[Yandex Cloud documentation](../../index.md) > [Yandex Data Transfer](../index.md) > [Tutorials](index.md) > Uploading data to Object Storage > Replicating logs to Object Storage using Fluent Bit

# Replicating logs to Yandex Object Storage using Fluent Bit


Data aggregators enable you to transmit data, e.g., logs, from [VMs](../../compute/concepts/vm.md) to log monitoring and data storage services.

In this tutorial, you will learn how to replicate VM logs automatically to an Object Storage bucket using [Fluent Bit](https://fluentbit.io).

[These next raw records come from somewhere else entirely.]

(** * The read-through cache layer of the finance-tracker API

    A shallow embedding of [middleware/cache.js] (the caching middleware and
    the invalidation helpers), of the route tables that attach it, and of
    the controllers that invalidate it, together with the properties the
    specification states about them. *)

From Stdlib Require Import ZArith Ascii String.
From stdpp Require Import base numbers option list strings pretty gmap fin_maps.

Open Scope Z_scope.

(** ** Strings as the code builds them *)

(** Does the character [c] occur in [s]? *)
Fixpoint occurs (c : ascii) (s : string) : bool :=
  match s with
  | EmptyString => false
  | String a s' => if decide (a = c) then true else occurs c s'
  end.

Definition colon : ascii := ":"%char.

(** ** Requests and principals *)

(** The value found under [req.user.id]: the users table issues numbers,
    a hand-made principal may carry a string. *)
Inductive js_id :=
| IdNumber (n : Z)
| IdString (s : string).

Record user := { user_id : js_id; user_role : string }.

Record request := {
  method : string;
  originalUrl : string;       (* path and query string *)
  req_user : option user      (* set by authenticateToken, else undefined *)
}.

(** JavaScript truthiness of an id, as [||] tests it. *)
Definition truthy_id (i : js_id) : bool :=
  match i with
  | IdNumber n => negb (n =? 0)
  | IdString s => negb (String.eqb s EmptyString)
  end.

(** What a template literal prints for an id. *)
Definition id_to_string (i : js_id) : string :=
  match i with
  | IdNumber n => pretty n
  | IdString s => s
  end.

(** [req.user?.id || 'anonymous'] *)
Definition principal_segment (u : option user) : string :=
  match u with
  | Some u => if truthy_id (user_id u) then id_to_string (user_id u)
              else "anonymous"
  | None => "anonymous"
  end.

(** [`cache:${req.originalUrl}:${req.user?.id || 'anonymous'}`] *)
Definition cacheKey (req : request) : string :=
  "cache:" +:+ originalUrl req +:+ ":" +:+ principal_segment (req_user req).

(** The principal of a request, as the specification speaks of it. *)
Definition principal (req : request) : option js_id :=
  user_id <$> req_user req.

(** Principals the users table can issue: none, or a non-zero integer. *)
Definition table_principal (req : request) : Prop :=
  match principal req with
  | None => True
  | Some (IdNumber n) => n ≠ 0
  | Some (IdString _) => False
  end.

(** ** Responses and the JSON codec of the runtime *)

(** [JSON.stringify] and [JSON.parse] belong to the runtime, not to the
    repository: the layer is stated over any codec.  [JSON_parse] gives
    [None] where the runtime raises a [SyntaxError]. *)
Class JsonCodec (payload : Type) := {
  JSON_stringify : payload → string;
  JSON_parse : string → option payload
}.

(** What [res.status(s).json(d)] hands to the caller; the bytes on the wire
    are [JSON_stringify d]. *)
Record response (payload : Type) := Response {
  status : Z;
  sent : payload
}.
Arguments Response {payload} _ _.
Arguments status {payload} _.
Arguments sent {payload} _.

Definition body `{JsonCodec payload} (r : response payload) : string :=
  JSON_stringify (sent r).

(** ** The key-value store behind [client] *)

Record entry := Entry {
  e_value : string;
  e_expiry : Z                 (* the second at which the entry lapses *)
}.

Record redis := Redis {
  isOpen : bool;
  db : gmap string entry
}.

(** Remote failures, chosen by the environment: which commands are
    rejected, and whether the connection is lost while the downstream
    handler works. *)
Record faults := Faults {
  get_fails : string → bool;
  setEx_fails : string → bool;
  keys_fails : string → bool;
  del_fails : list string → bool;
  drops_midway : bool
}.

Definition no_faults : faults :=
  Faults (λ _, false) (λ _, false) (λ _, false) (λ _, false) false.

The solution described below works in the following way:
1. Fluent Bit runs on an active VM as a [systemd](https://ru.wikipedia.org/wiki/Systemd) module.
1. Fluent Bit collects logs as per the configuration settings and sends them to a [stream](../../data-streams/concepts/glossary.md#stream-concepts) in Data Streams over the [Amazon Kinesis Data Streams](https://aws.amazon.com/ru/kinesis/data-streams/) protocol.
1. In your working folder, you set up a [Data Transfer](../concepts/index.md#transfer) that fetches data from the stream and saves it to an Object Storage [bucket](../../storage/concepts/bucket.md).

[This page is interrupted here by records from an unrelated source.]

Lemma commit_store_id_flags :
  forall (w w' : world) (r : Z),
    commit_store_id w = (r, w') ->
    atomic_test_bit (bt_dev.flags (dev w')) BT_DEV_STORE_ID = false
    /\ (forall bit, bit <> BT_DEV_STORE_ID ->
                    atomic_test_bit (bt_dev.flags (dev w')) bit
                    = atomic_test_bit (bt_dev.flags (dev w)) bit)
    /\ save_id_work w'
       = save_id_work w
         || atomic_test_bit (bt_dev.flags (dev w)) BT_DEV_STORE_ID
    /\ (atomic_test_bit (bt_dev.flags (dev w)) BT_DEV_STORE_ID = true ->
        calls w' = Call_k_work_submit :: calls w).
Proof.
  intros w w' r. unfold commit_store_id, atomic_test_and_clear_bit,
    atomic_test_bit.
  assert (Hclr : Z.testbit (Z.clearbit (bt_dev.flags (dev w))
                              (Z.of_nat BT_DEV_STORE_ID))
                           (Z.of_nat BT_DEV_STORE_ID) = false)
    by (apply Z.clearbit_eq; lia).
  assert (Hother : forall bit, bit <> BT_DEV_STORE_ID ->
            Z.testbit (Z.clearbit (bt_dev.flags (dev w))
                         (Z.of_nat BT_DEV_STORE_ID)) (Z.of_nat bit)
            = Z.testbit (bt_dev.flags (dev w)) (Z.of_nat bit))
    by (intros bit Hne; apply Z.clearbit_neq; lia).
  destruct (Z.testbit (bt_dev.flags (dev w)) (Z.of_nat BT_DEV_STORE_ID));
    intros H; inversion H; subst; cbn;
    repeat split; auto using orb_true_r, orb_false_r; discriminate.
Qed.

Lemma commit_finalize_flags :
  forall (w w' : world) (r : Z),
    BT_DEV_READY <> BT_DEV_STORE_ID ->
    commit_finalize w = (r, w') ->
    atomic_test_bit (bt_dev.flags (dev w')) BT_DEV_READY = true
    /\ atomic_test_bit (bt_dev.flags (dev w')) BT_DEV_STORE_ID = false
    /\ save_id_work w'
       = save_id_work w
         || atomic_test_bit (bt_dev.flags (dev w)) BT_DEV_STORE_ID
    /\ (atomic_test_bit (bt_dev.flags (dev w)) BT_DEV_STORE_ID = true ->
        exists rest, calls w' = Call_k_work_submit :: rest).
Proof.
  intros w w' r Hne. unfold commit_finalize.
  destruct (atomic_test_bit (bt_dev.flags (dev w)) BT_DEV_READY) eqn:Hready;
    cbn [negb]; intros H;
    apply commit_store_id_flags in H;
    destruct H as (Hclr & Hother & Hwork & Hcall).
  - rewrite (Hother BT_DEV_READY Hne), Hready.
    repeat split; auto. intros Hs. eauto.
  - assert (Hset : atomic_test_bit
                     (bt_dev.flags (bt_finalize_init (dev w))) BT_DEV_READY
                   = true)
      by (unfold bt_finalize_init, atomic_test_bit, atomic_set_bit;
          cbn; apply Z.setbit_eq; lia).
    assert (Hkeep : atomic_test_bit
                      (bt_dev.flags (bt_finalize_init (dev w)))
                      BT_DEV_STORE_ID
                    = atomic_test_bit (bt_dev.flags (dev w)) BT_DEV_STORE_ID)
      by (unfold bt_finalize_init, atomic_test_bit, atomic_set_bit;
          cbn; apply Z.setbit_neq; lia).
    cbn [dev set_dev called save_id_work calls] in *.
    rewrite (Hother BT_DEV_READY Hne), Hset, Hkeep in *.
    repeat split; auto. intros Hs. eauto.
Qed.
(** The five steps as the program takes them, with the instant of each clock
    reading kept apart: [t_elapsed] is read for step 2, [t_local] for step 3,
    [t_throttle] for step 4.  Step 3 is the program's quiet test [is_quiet],
    which keeps the seconds of the local instant. *)
Definition decide_alert (c : config) (latest_event_time last_alert_at : option Z)
    (t_elapsed t_local t_throttle : Z) : AlertAction :=
  match latest_event_time with
  | None => NoAction
  | Some latest =>
      let elapsed_hours := hours_between t_elapsed latest in
      if (elapsed_hours <? MAX_HOURS c)%float then NoAction
      else if is_quiet c (astimezone c t_local) then NoAction
      else match last_alert_at with
           | Some la =>
               if bool_decide (t_throttle - la < six_hours) then NoAction
               else Emit (alert_text elapsed_hours)
           | None => Emit (alert_text elapsed_hours)
           end
  end.

(** The same decision with one instant for the whole evaluation. *)
Definition evaluate (c : config) (db : database) (group_id : Z) (now : Z) : AlertAction :=
  decide_alert c (last_walk_utc group_id db) (select_last_alert group_id db) now now now.

(** [evaluate(group_id, now_utc)] as the specification words it: the same
    five steps, but step 3 is the minute-granular [isQuiet] of the
    specification. *)
Definition spec_evaluate (c : config) (db : database) (group_id : Z) (now_utc : Z)
  : AlertAction :=
  match last_walk_utc group_id db with
  | None => NoAction
  | Some latest_event_time =>
      let elapsed_hours := hours_between now_utc latest_event_time in
      if (elapsed_hours <? MAX_HOURS c)%float then NoAction
      else if isQuiet_spec (astimezone c now_utc) (QUIET_START c) (QUIET_END c)
      then NoAction
      else match select_last_alert group_id db with
           | Some last_alert_at =>
               if bool_decide (now_utc - last_alert_at < six_hours) then NoAction
               else Emit (alert_text elapsed_hours)
           | None => Emit (alert_text elapsed_hours)
           end
  end.

(** The Telegram calls a handler attempted, given the log before and after. *)
Definition attempted (before after : world) : list tg_call :=
  drop (length (w_log before)) (w_log after).


(** A clock that stands still during an evaluation. *)
Definition frozen (now : Z) : nat -> Z := fun _ => now.

(** ** A concrete deployment for the examples *)

(** Days since 1970-01-01 to (year, month, day), proleptic Gregorian. *)
Definition civil_from_days (n : Z) : Z * Z * Z :=
  let z := n + 719468 in
  let era := z / 146097 in
  let doe := z - era * 146097 in
  let yoe := (doe - doe / 1460 + doe / 36524 - doe / 146096) / 365 in
  let doy := doe - (365 * yoe + yoe / 4 - yoe / 100) in
  let mp := (5 * doy + 2) / 153 in
  let d := doy - (153 * mp + 2) / 5 + 1 in
  let m := if mp <? 10 then mp + 3 else mp - 9 in
  (if m <=? 2 then yoe + era * 400 + 1 else yoe + era * 400, m, d).

(** (year, month, day) to days since 1970-01-01. *)
Definition days_from_civil (y m d : Z) : Z :=
  let y' := if m <=? 2 then y - 1 else y in
  let era := y' / 400 in
  let yoe := y' - era * 400 in
  let doy := (153 * (if 2 <? m then m - 3 else m + 9) + 2) / 5 + d - 1 in
  let doe := yoe * 365 + yoe / 4 - yoe / 100 + doy in
  era * 146097 + doe - 719468.

(** The UTC instant of a calendar date and time. *)
Definition utc (y m d hh mm ss : Z) : Z :=
  ((days_from_civil y m d * 24 + hh) * 60 + mm) * 60 * 1000000 + ss * 1000000.

(** [astimezone] for a zone at a fixed offset from UTC. *)
Definition fixed_offset (minutes : Z) (t : Z) : datetime :=
  let local := t + minutes * 60 * 1000000 in
  let '(y, m, d) := civil_from_days (local / 86400000000) in
  let r := local mod 86400000000 in
  mk_datetime y m d (r / 3600000000) (r / 60000000 mod 60)
              (r / 1000000 mod 60) (r mod 1000000).

(** The defaults of app.py: 6 hours, quiet from 23:00 to 07:30, and
    Europe/Madrid on a winter day (UTC+1). *)
Definition default_config : config :=
  mk_config 6%float (parse_hhmm 23 0) (parse_hhmm 7 30) (fixed_offset 60).

(** A store with one walk in chat 7 by user 42 at instant [t]. *)
Definition one_walk (t : Z) : database :=
  insert_walk 7 42 "Ana" t (insert_or_ignore_chat 7 (Some "Casa") init_db).

Definition world_of (db : database) : world := mk_world db [(7, ∅)] [] 0.

Definition always_delivers : tg_call -> bool := fun _ => true.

To set up log replication:

1. [Get your cloud ready](#before-you-begin).
1. [Set up your environment](#setup).
1. [Create an Object Storage bucket for storing your logs](#create-bucket).
1. [Create a stream in Data Streams](#create-stream).
1. [Create a Data Transfer](#create-transfer).
1. [Install Fluent Bit](#install-fluent-bit).
1. [Connect Fluent Bit to your data stream](#connect).
1. [Test sending and receiving data](#check-ingestion).

If you no longer want to store logs, [delete the resources allocated to them](#clear-out).

## Get your cloud ready {#before-you-begin}

Sign up for Yandex Cloud and create a [billing account](../../billing/concepts/billing-account.md):
1. Navigate to the [management console](https://console.yandex.cloud) and log in to Yandex Cloud or create a new account.
1. On the **[Yandex Cloud Billing](https://center.yandex.cloud/billing/accounts)** page, make sure you have a billing account linked and it has the `ACTIVE` or `TRIAL_ACTIVE` [status](../../billing/concepts/billing-account-statuses.md). If you do not have a billing account, [create one](../../billing/quickstart/index.md) and [link](../../billing/operations/pin-cloud.md) a cloud to it.

If you have an active billing account, you can create or select a [folder](../../resource-manager/concepts/resources-hierarchy.md#folder) for your infrastructure on the [cloud page](https://console.yandex.cloud/cloud).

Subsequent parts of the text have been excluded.